There’s currently a war going on in the employment world. It’s a war for finding talent, but how do you win such a battle?
According to Bernard Coleman for Inc.com, it’s all about expanding the aperture for talent by recruiting with an inclusive lens.
He says elite-schools-pedigree recruiting approach is myopically outdated and needs to be quickly evolved. In fact, he argues that there’s currently a huge market of talent, and too often we miss out by going the so-called “traditional” route in evaluating and recruiting.
Instead, organizations should adopt the “ITS” approach: Inclusive Talent Strategy. After all, talent isn’t exclusive to any one gender, race, ability, school, company, location, etc. Talent runs the gamut, so we should move away from the elite pedigree misconception.
Here are the steps:
- Reduce bias. As Simon Sinek shares in his book Start With Why, “We trust that someone who lives in the community and more likely shares our values and beliefs is better qualified to care for the most valuable thing in our lives over someone with a long résumé but from an unfamiliar place.”The operative word is trust. So if trust can supersede verified experience, how can hiring managers hire differently if they mistrust difference? That’s the inherent bias, the binary flaw in hiring. We’re predisposed to distrust difference and we will find reasons to disqualify those who are different under the guise of defective experience.This means leaning into strategic risk, because with each hire of talent, it is either a risk or reward because no one can tell the future.

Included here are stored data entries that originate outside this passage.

(* ===== verification/Layout.v ===== *)
(** * Where the linker puts the kernel ([kernel/linker.ld.S], [kernel/payloads.S], [apps/linker.ld.S])

    The scripts as functions of the input sections the compiler produced: the
    location counter, the symbols and the assertions, which are [None] when
    they fail.  Segments, discarded sections and debug sections take no part:
    the machine loads raw images. *)

From S2P Require Import Prelude MemoryH.

(** An input section, with the alignment and the size of its contents. *)
Record input_section := Input { in_align : Z; in_size : Z }.

(** What the objects bring, in the order the patterns of the script list it. *)
Record kernel_objects := Objects {
  o_text : list input_section;
  o_rodata : list input_section;
  o_data : list input_section;
  o_bss : list input_section;
}.

(** ** The location counter *)

(** [ALIGN(a)] *)
Definition ALIGN (dot a : Z) : Z := (dot + a - 1) / a * a.

(** Input sections one after the other, each at its alignment; the result is
    the address of each and the location counter behind them. *)
Fixpoint place (dot : Z) (ins : list input_section) : list Z * Z :=
  match ins with
  | [] => ([], dot)
  | i :: ins =>
      let a := ALIGN dot (in_align i) in
      let '(places, dot) := place (a + in_size i) ins in
      (a :: places, dot)
  end.

(** An output section starts at the largest alignment of its inputs. *)
Definition section_align (ins : list input_section) : Z := foldr (fun i => Z.max (in_align i)) 1 ins.

Definition output (dot : Z) (ins : list input_section) : list Z * Z := place (ALIGN dot (section_align ins)) ins.

(** ** The kernel *)

(** The symbols, at link-time (virtual) addresses, and the places of the
    input sections. *)
Record kernel_layout := Layout {
  v_text : Z;
  text_places : list Z;
  v_etext : Z;
  rodata_places : list Z;
  v_end_rodata : Z;
  data_places : list Z;
  v_bss_start : Z;
  bss_places : list Z;
  v_bss_stop : Z;
  v_stack_top : Z;
  v_end : Z;
}.

Definition STACK_SIZE : Z := 16384.

Definition link_kernel (o : kernel_objects) : option kernel_layout :=
  let dot := PAGE_OFFSET + TEXT_OFFSET in
  let text := dot in
  let '(text_places, dot) := output dot (o_text o) in
  let dot := ALIGN dot PAGE_SIZE in
  let etext := dot in
  let '(rodata_places, dot) := output dot (o_rodata o) in
  let dot := ALIGN dot PAGE_SIZE in
  let end_rodata := dot in
  let '(data_places, dot) := output dot (o_data o) in
  let dot := ALIGN dot (section_align (o_bss o)) in
  let dot := ALIGN dot 16 in
  let bss_start := dot in
  let '(bss_places, dot) := place dot (o_bss o) in
  let dot := ALIGN dot 16 in
  let bss_stop := dot in
  let dot := ALIGN dot 16 in
  let dot := dot + STACK_SIZE in
  let stack_top := dot in
  assert* dot - PAGE_OFFSET + PHYS_OFFSET <=? APP_FIRST in
  Some (Layout text text_places etext rodata_places end_rodata data_places bss_start bss_places bss_stop stack_top dot).

(** [AT(PHYS_OFFSET + TEXT_OFFSET)]: the load address of a linked one. *)
Definition physical (v : Z) : Z := v - PAGE_OFFSET + PHYS_OFFSET.

(** The symbols the C code takes PC-relatively with the MMU off. *)
Definition image_of (l : kernel_layout) : image :=
  Image (physical (v_text l)) (physical (v_etext l)) (physical (v_etext l)) (physical (v_end_rodata l)) (physical (v_end l)).

(** ** The payloads *)

(** [.rodata.apps]: the binaries one after the other, between their symbols. *)
Definition apps_input (bins : list (list Z)) : input_section := Input 1 (length (concat bins)).

Fixpoint payload_symbols (base : Z) (bins : list (list Z)) : list Z * list Z :=
  match bins with
  | [] => ([], [])
  | bs :: bins =>
      let '(starts, ends) := payload_symbols (base + length bs) bins in
      (base :: starts, base + length bs :: ends)
  end.

(** ** An application *)

(** The script of an application: the address of its first input and the size
    of its image. *)
Definition link_app (index : Z) (text rodata forbidden : list input_section) : option (Z * Z) :=
  let base := APP_FIRST + index * APP_SLOT_SIZE in
  let '(places, dot) := output base text in
  let '(_, dot) := output dot rodata in
  assert* dot - base <=? APP_IMAGE_SIZE in
  let '(_, stop) := place 0 forbidden in
  assert* stop =? 0 in
  let* start := head places in
  Some (start, dot - base).

(** ** Alignment *)

Lemma align_up dot a : 0 < a -> dot <= ALIGN dot a < dot + a /\ (a | ALIGN dot a).
Proof.
  intros Ha. unfold ALIGN. pose proof (Z.div_mod (dot + a - 1) a ltac:(lia)). pose proof (Z.mod_pos_bound (dot + a - 1) a Ha).
  split; [|apply Z.divide_factor_r]. rewrite Z.mul_comm. lia.
Qed.

Lemma align_id dot a : 0 < a -> (a | dot) -> ALIGN dot a = dot.
Proof. intros Ha [q ->]. unfold ALIGN. replace (q * a + a - 1) with (a - 1 + q * a) by lia. by rewrite Z.div_add, Z.div_small by lia. Qed.

(** Alignments are powers of two and at most a page. *)
Definition input_ok (i : input_section) : Prop := (exists k, 0 <= k <= 12 /\ in_align i = 2 ^ k) /\ 0 <= in_size i.

Lemma power_divides j k : 0 <= j <= k -> (2 ^ j | 2 ^ k).
Proof. intros H. exists (2 ^ (k - j)). rewrite <- Z.pow_add_r by lia. f_equal. lia. Qed.

Lemma section_align_power ins : Forall input_ok ins ->
  exists k, 0 <= k <= 12 /\ section_align ins = 2 ^ k /\ forall i, i ∈ ins -> (in_align i | section_align ins).
Proof.
  induction 1 as [|i ins [(j & Hj & Ej) _] _ (k & Hk & Ek & Hall)]; [exists 0; split_and!; (done || lia || set_solver)|].
  cbn [section_align foldr]. fold (section_align ins). rewrite Ek, Ej in *. exists (j `max` k).
  assert (Z.max (2 ^ j) (2 ^ k) = 2 ^ (j `max` k)) as ->.
  { destruct (Z.max_spec j k) as [[? ->]|[? ->]]; [apply Z.max_r|apply Z.max_l]; apply Z.pow_le_mono_r; lia. }
  split_and!; [lia|lia|done|]. intros i' [->|Hi]%elem_of_cons.
  - rewrite Ej. apply power_divides. lia.
  - eapply Z.divide_trans; [by apply Hall|apply power_divides; lia].
Qed.

(** ** Placing *)

(** [places] are the addresses of [ins] between [lo] and [hi], aligned, in
    order and without overlap. *)
Definition placed (ins : list input_section) (places : list Z) (lo hi : Z) : Prop :=
  length places = length ins /\
  (forall n i a, ins !! n = Some i -> places !! n = Some a -> (in_align i | a) /\ lo <= a /\ a + in_size i <= hi) /\
  forall n n' i a a', (n < n')%nat -> ins !! n = Some i -> places !! n = Some a -> places !! n' = Some a' -> a + in_size i <= a'.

- New spaces, more faces. A talent strategy that goes to the same place time and time again with the expectation of different results is a limiting approach. If you want the same faces, go to the same places. If you want to expand the aperture, go to new spaces to find new faces.Go to historically Black colleges and universities or Hispanic-serving institutions, women’s colleges, boot camps, and adjacent industries and talent profiles to leverage the different avenues for talent. Talk to the members of your affinity groups, work with organizations that specialize in reaching historically excluded talent. Ultimately, to find talent that’s off the beaten path requires an ITS approach.
- The evergreen pipeline. Invest in an evergreen pipeline to expand the aperture for those roles that are always in need. When there is a steady flow of talent, greater efficiency is achieved, versus the start-and-stop approach. With the time and effort saved, greater outreach to new audiences can occur via new channels such as LinkedIn and Twitter, targeting specific job boards and other social-media platforms.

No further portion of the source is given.